Provided data.
━━━━━━━━━━━━━━━━━━━━━━━━━━━━━━

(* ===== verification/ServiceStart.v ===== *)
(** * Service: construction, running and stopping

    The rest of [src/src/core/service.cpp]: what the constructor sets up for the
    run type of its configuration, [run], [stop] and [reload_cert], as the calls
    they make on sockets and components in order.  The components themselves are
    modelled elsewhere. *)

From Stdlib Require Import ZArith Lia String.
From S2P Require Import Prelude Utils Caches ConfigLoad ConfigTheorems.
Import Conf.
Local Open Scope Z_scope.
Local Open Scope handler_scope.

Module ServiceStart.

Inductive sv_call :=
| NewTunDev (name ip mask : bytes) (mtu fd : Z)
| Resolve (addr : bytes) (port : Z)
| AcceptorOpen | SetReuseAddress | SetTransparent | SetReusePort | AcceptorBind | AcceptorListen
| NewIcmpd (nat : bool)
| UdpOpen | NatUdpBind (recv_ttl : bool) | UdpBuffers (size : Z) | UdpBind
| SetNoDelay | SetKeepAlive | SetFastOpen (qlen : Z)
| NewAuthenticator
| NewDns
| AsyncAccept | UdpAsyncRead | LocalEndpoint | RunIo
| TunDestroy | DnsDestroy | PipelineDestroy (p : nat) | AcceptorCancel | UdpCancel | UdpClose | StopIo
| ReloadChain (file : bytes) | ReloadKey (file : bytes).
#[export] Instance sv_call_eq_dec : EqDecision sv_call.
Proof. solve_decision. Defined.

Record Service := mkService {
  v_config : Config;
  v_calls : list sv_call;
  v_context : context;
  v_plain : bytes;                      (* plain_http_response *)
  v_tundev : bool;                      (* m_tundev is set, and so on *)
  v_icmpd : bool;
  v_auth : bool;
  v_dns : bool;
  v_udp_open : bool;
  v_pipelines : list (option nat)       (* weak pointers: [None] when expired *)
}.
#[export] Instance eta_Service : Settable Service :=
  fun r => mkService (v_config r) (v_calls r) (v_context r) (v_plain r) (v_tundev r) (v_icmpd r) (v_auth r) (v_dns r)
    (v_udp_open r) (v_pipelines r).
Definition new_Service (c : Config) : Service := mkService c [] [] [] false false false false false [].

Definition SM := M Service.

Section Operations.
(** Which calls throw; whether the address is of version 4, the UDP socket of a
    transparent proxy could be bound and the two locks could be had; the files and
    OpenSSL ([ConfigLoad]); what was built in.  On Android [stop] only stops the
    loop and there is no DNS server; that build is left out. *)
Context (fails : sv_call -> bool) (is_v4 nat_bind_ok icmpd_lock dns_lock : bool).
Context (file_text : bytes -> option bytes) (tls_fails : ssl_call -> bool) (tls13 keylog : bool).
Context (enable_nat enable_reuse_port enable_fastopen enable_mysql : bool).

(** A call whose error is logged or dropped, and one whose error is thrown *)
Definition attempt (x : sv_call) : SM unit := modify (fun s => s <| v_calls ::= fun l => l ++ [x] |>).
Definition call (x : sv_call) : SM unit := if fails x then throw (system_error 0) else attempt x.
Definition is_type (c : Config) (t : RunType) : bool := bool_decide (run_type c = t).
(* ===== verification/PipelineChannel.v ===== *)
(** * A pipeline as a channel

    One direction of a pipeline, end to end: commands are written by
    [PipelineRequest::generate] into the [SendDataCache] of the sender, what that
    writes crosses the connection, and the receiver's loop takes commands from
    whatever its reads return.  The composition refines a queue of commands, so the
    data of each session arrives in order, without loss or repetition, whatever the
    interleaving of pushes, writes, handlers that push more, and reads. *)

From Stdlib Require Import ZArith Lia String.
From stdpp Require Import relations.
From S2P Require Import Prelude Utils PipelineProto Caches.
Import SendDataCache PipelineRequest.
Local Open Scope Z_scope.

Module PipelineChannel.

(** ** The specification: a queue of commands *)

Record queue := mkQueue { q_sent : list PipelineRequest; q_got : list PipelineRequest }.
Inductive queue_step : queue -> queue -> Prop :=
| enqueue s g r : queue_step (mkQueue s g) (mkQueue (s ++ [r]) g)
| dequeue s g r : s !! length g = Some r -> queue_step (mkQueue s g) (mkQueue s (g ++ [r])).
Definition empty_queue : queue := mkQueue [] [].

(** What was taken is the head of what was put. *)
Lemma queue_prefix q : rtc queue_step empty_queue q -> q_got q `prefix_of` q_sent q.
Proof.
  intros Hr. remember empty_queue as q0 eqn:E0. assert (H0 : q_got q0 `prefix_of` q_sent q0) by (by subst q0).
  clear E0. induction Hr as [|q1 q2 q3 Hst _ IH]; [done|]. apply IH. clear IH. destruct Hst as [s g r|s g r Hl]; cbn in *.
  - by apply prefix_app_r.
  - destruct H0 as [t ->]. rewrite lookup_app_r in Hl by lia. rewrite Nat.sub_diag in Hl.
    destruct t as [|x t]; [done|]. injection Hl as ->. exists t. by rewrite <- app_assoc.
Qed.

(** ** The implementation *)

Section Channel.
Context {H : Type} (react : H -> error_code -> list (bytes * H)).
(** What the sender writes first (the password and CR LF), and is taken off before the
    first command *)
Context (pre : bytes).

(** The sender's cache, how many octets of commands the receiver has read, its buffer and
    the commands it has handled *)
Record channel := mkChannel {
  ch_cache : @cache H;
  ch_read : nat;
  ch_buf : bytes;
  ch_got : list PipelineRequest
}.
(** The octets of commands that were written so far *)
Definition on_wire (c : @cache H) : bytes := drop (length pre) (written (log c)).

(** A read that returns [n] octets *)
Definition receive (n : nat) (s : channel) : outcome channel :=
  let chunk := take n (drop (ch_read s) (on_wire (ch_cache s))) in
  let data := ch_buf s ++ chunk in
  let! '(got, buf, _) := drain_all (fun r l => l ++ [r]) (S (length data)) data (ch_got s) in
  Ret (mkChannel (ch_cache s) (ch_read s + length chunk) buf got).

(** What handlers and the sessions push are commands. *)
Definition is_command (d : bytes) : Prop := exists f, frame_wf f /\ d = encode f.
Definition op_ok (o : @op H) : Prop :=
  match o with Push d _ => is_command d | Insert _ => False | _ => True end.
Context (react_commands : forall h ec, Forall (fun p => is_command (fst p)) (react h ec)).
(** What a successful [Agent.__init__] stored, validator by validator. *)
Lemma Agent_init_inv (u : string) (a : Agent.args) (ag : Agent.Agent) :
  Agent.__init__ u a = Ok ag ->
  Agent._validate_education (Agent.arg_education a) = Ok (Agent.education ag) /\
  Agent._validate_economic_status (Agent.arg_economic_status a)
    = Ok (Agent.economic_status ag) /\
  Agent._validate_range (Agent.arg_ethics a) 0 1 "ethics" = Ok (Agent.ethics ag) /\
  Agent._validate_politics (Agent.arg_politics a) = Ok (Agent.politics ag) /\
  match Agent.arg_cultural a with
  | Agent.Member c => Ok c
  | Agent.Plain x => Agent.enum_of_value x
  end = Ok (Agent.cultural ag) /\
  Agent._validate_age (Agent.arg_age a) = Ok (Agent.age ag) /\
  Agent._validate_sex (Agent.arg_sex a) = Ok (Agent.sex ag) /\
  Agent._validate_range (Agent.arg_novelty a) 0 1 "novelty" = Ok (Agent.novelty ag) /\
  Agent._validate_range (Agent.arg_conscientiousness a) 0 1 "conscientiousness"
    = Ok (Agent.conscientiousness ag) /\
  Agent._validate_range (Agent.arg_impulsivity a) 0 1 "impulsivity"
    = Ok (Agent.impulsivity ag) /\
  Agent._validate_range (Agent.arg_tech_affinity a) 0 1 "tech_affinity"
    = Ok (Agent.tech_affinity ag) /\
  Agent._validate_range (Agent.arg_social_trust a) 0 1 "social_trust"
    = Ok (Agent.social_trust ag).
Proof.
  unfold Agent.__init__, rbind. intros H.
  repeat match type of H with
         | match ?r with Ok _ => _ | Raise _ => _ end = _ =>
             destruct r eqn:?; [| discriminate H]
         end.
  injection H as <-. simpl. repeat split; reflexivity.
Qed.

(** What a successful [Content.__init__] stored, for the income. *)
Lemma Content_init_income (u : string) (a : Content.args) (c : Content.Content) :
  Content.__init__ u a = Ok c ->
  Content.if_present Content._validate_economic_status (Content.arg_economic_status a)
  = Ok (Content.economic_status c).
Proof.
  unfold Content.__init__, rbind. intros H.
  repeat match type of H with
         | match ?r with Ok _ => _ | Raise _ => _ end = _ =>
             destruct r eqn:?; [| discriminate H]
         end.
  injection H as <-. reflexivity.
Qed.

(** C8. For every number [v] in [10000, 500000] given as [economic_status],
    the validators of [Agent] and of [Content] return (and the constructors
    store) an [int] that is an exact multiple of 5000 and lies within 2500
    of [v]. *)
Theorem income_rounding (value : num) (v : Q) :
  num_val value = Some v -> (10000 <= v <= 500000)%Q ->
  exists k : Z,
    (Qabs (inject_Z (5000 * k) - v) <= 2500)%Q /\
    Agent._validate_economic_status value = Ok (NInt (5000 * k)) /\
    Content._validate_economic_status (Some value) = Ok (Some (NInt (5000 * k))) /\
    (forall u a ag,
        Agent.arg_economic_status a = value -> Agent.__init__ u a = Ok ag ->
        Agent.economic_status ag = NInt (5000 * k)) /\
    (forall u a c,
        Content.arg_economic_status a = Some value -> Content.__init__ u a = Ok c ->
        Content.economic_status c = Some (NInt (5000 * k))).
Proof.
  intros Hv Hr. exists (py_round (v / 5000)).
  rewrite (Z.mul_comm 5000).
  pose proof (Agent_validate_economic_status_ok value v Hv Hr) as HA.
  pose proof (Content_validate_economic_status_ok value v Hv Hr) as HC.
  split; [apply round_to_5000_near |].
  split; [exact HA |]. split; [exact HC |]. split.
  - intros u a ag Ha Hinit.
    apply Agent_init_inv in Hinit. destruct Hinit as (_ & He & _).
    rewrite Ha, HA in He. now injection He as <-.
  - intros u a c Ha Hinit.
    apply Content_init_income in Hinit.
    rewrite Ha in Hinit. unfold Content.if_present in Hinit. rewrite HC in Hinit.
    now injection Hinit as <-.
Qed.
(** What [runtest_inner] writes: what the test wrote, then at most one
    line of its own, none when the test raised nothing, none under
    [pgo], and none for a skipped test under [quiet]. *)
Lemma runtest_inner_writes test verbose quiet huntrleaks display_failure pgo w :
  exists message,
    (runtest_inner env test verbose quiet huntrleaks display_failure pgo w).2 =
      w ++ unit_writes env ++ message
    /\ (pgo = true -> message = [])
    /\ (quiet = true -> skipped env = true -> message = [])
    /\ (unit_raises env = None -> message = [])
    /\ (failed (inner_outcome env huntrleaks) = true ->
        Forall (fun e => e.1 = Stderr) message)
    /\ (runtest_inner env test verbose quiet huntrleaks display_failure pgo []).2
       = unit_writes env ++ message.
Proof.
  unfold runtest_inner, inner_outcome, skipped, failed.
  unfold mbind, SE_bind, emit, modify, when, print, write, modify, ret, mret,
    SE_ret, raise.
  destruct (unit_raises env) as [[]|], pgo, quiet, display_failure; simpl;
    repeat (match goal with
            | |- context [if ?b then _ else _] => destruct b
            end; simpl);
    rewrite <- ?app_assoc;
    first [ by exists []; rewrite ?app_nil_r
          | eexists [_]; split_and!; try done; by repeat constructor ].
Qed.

━━━━━━━━━━━━━━━━━━━━━━━━━━━━━━

To do.
From the material above, copy out every line bearing the string "reflexivity".

Task answer.
  injection H as <-. simpl. repeat split; reflexivity.
  injection H as <-. reflexivity.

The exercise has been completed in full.